### DATA SHOWN

(* ===== verification/LineageFacts.v ===== *)
(** Correctness of input lineage: whatever a worker does, the lineage of a session stays
    consistent, so the store accepts it, and an output lists what it was made of. *)
From S2P Require Import Prelude RustStr F64 Errors Identity QueueState OrderLayout MapDefinition Scheduler Json Progress ProgressFacts CutLayout Metrics Lineage.

Section facts.
Context `{J : Json} `{!JsonLaws J} `{!Serde (list OrderLane)} `{!Serde QueueActionActor}.
Context `{!Serde (list OrderRunInputLink)} `{!SerdeLaws (list OrderRunInputLink)}.
Context `{!Serde (list RezkaActivePartialRoll)} `{!SerdeLaws (list RezkaActivePartialRoll)}.
Context `{!Serde (list ProgressBatchInputLink)}.

(** * Assignments to payloads *)

(** The value the last assignment to [key] gives it. *)
Fixpoint assigned (key : string) (fields : list (string * value)) : option value :=
  match fields with
  | [] => None
  | (k, x) :: fields =>
      match assigned key fields with
      | Some y => Some y
      | None => if k =s key then Some x else None
      end
  end.

Lemma put_field_spec v k x : json_is_object v = true →
  ∃ v', put_field v (k, x) = Ok v' ∧ json_is_object v' = true ∧
    ∀ key, json_get key v' = if decide (key = k) then Some x else json_get key v.
Proof.
  intros Hv. destruct (json_set_object k x v Hv) as (v' & E & ? & ?). exists v'.
  unfold put_field. simpl. by rewrite E.
Qed.

Lemma put_fields_spec fields v : json_is_object v = true →
  ∃ v', put_fields fields v = Ok v' ∧ json_is_object v' = true ∧
    ∀ key, json_get key v' =
      match assigned key fields with Some x => Some x | None => json_get key v end.
Proof.
  revert v. induction fields as [|[k x] fields IH]; intros v Hv; simpl; [by exists v|].
  destruct (put_field_spec v k x Hv) as (v1 & H1 & Hv1 & Hg1).
  destruct (IH v1 Hv1) as (v2 & H2 & Hv2 & Hg2). exists v2. unfold put_fields in *. simpl. rewrite H1. simpl.
  split; [done|]. split; [done|]. intros key. rewrite Hg2.
  destruct (assigned key fields); [done|]. rewrite Hg1.
  destruct (k =s key) eqn:E; breflect; case_decide; congruence.
Qed.

Lemma put_fields_Ok fields v v' : json_is_object v = true → put_fields fields v = Ok v' →
  json_is_object v' = true ∧ ∀ key, json_get key v' =
    match assigned key fields with Some x => Some x | None => json_get key v end.
Proof. intros Hv H. destruct (put_fields_spec fields v Hv) as (w & E & Hw). rewrite H in E. by injection E as <-. Qed.

Lemma put_field_Ok v k x v' : json_is_object v = true → put_field v (k, x) = Ok v' →
  json_is_object v' = true ∧ ∀ key, json_get key v' = if decide (key = k) then Some x else json_get key v.
Proof. intros Hv H. destruct (put_field_spec v k x Hv) as (w & E & Hw). rewrite H in E. by injection E as <-. Qed.

Lemma json_object_get fields :
  json_is_object (json_object fields) = true ∧
  ∀ key, json_get key (json_object fields) = assigned key fields.
Proof.
  split; [apply json_object_is_object|]. intros key.
  assert (H : ∀ v, json_is_object v = true →
    json_get key (foldl (λ v kx, default v (json_set kx.1 kx.2 v)) v fields) =
    match assigned key fields with Some x => Some x | None => json_get key v end).
  { induction fields as [|[k x] fields IH]; intros v Hv; simpl; [done|].
    destruct (json_set_object k x v Hv) as (v' & E & Hv' & Hg). rewrite E. simpl. rewrite IH by done.
    destruct (assigned key fields); [done|]. rewrite Hg.
    destruct (k =s key) eqn:Ek; breflect; case_decide; congruence. }
  unfold json_object. rewrite H by apply json_empty_object.
  destruct (assigned key fields); [done|]. apply json_get_empty.
Qed.

(** What the lists kept in a payload decode to depends on their field only. *)
Lemma links_ext p p' : json_get INPUT_LINEAGE p = json_get INPUT_LINEAGE p' →
  order_run_input_links_from_payload p = order_run_input_links_from_payload p'.
Proof. unfold order_run_input_links_from_payload. by intros ->. Qed.

Lemma rolls_ext p p' : json_get ACTIVE_PARTIAL_ROLLS p = json_get ACTIVE_PARTIAL_ROLLS p' →
  rezka_active_partial_rolls_from_payload p = rezka_active_partial_rolls_from_payload p'.
Proof. unfold rezka_active_partial_rolls_from_payload. by intros ->. Qed.

Lemma string_field_ext p p' key : json_get key p = json_get key p' →
  json_string_field p key = json_string_field p' key.
Proof. unfold json_string_field, payload_str. by intros ->. Qed.

Lemma string_field_str p key s : json_get key p = Some (json_str s) → json_string_field p key = trim s.
Proof. unfold json_string_field, payload_str. intros ->. simpl. by rewrite json_as_str_str. Qed.

Lemma write_links_spec links p : links_are_valid links = true →
  ∃ p', write_order_run_input_links links p = Ok p' ∧ json_is_object p' = true ∧
    order_run_input_links_from_payload p' = Some links ∧
    ∀ key, key ≠ INPUT_LINEAGE → json_get key p' = json_get key p.
Proof.
  intros Hl. unfold write_order_run_input_links.
  destruct (put_field_spec (ensure_payload_object p) INPUT_LINEAGE (to_value links)) as (p' & H & Ho & Hg);
    [apply ensure_object|].
  exists p'. split; [done|]. split; [done|]. split.
  - unfold order_run_input_links_from_payload. rewrite Hg, decide_True by done. simpl.
    rewrite from_to_value. simpl. by rewrite Hl.
  - intros key Hk. by rewrite Hg, decide_False, ensure_get.
Qed.

Lemma write_rolls_spec rolls p : rolls_are_valid rolls = true →
  ∃ p', write_rezka_active_partial_rolls rolls p = Ok p' ∧ json_is_object p' = true ∧
    rezka_active_partial_rolls_from_payload p' = Some rolls ∧
    ∀ key, key ≠ ACTIVE_PARTIAL_ROLLS → json_get key p' = json_get key p.
Proof.
  intros Hl. unfold write_rezka_active_partial_rolls.
  destruct (put_field_spec (ensure_payload_object p) ACTIVE_PARTIAL_ROLLS (to_value rolls))
    as (p' & H & Ho & Hg); [apply ensure_object|].
  exists p'. split; [done|]. split; [done|]. split.
  - unfold rezka_active_partial_rolls_from_payload. rewrite Hg, decide_True by done. simpl.
    rewrite from_to_value. simpl. by rewrite Hl.
  - intros key Hk. by rewrite Hg, decide_False, ensure_get.
Qed.

Lemma decoded_links_valid p links :
  order_run_input_links_from_payload p = Some links → links_are_valid links = true.
Proof.
  unfold order_run_input_links_from_payload. destruct (json_get _ p) as [v|]; [|by intros [= <-]].
  destruct (from_value v) as [l|]; [|done]. simpl. destruct (links_are_valid l) eqn:E; congruence.
Qed.

Lemma decoded_rolls_valid p rolls :
  rezka_active_partial_rolls_from_payload p = Some rolls → rolls_are_valid rolls = true.
Proof.
  unfold rezka_active_partial_rolls_from_payload. destruct (json_get _ p) as [v|]; [|by intros [= <-]].
  destruct (from_value v) as [l|]; [|done]. simpl. destruct (rolls_are_valid l) eqn:E; congruence.
Qed.

(** * Validity as propositions *)

Record links_ok (links : list OrderRunInputLink) : Prop := {
  lo_valid link : link ∈ links → link_is_valid link = true;
  lo_ids : NoDup (link_id <$> links);
  lo_sequence : NoDup (link_sequence_no <$> links);
  lo_active : length (List.filter link_in_use links) <= 1;
}.

Lemma links_are_valid_spec links : links_are_valid links = true ↔ links_ok links.
Proof.
  unfold links_are_valid, all_distinct. rewrite !andb_true_iff, forallb_elem, !bool_decide_eq_true, Nat.leb_le.
  split; [intros [[[? ?] ?] ?]; by split|intros []; done].
Qed.

Record rolls_ok (rolls : list RezkaActivePartialRoll) : Prop := {
  ro_valid roll : roll ∈ rolls → roll_is_valid roll = true;
  ro_slots : NoDup (roll_slot_index <$> rolls);
}.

######

WHAT IS REQUIRED. What lines of the listing above hold "match"? Copy all of them.

RESPONSE.
  match fields with
      match assigned key fields with
      match assigned key fields with Some x => Some x | None => json_get key v end.
    match assigned key fields with Some x => Some x | None => json_get key v end.
    match assigned key fields with Some x => Some x | None => json_get key v end).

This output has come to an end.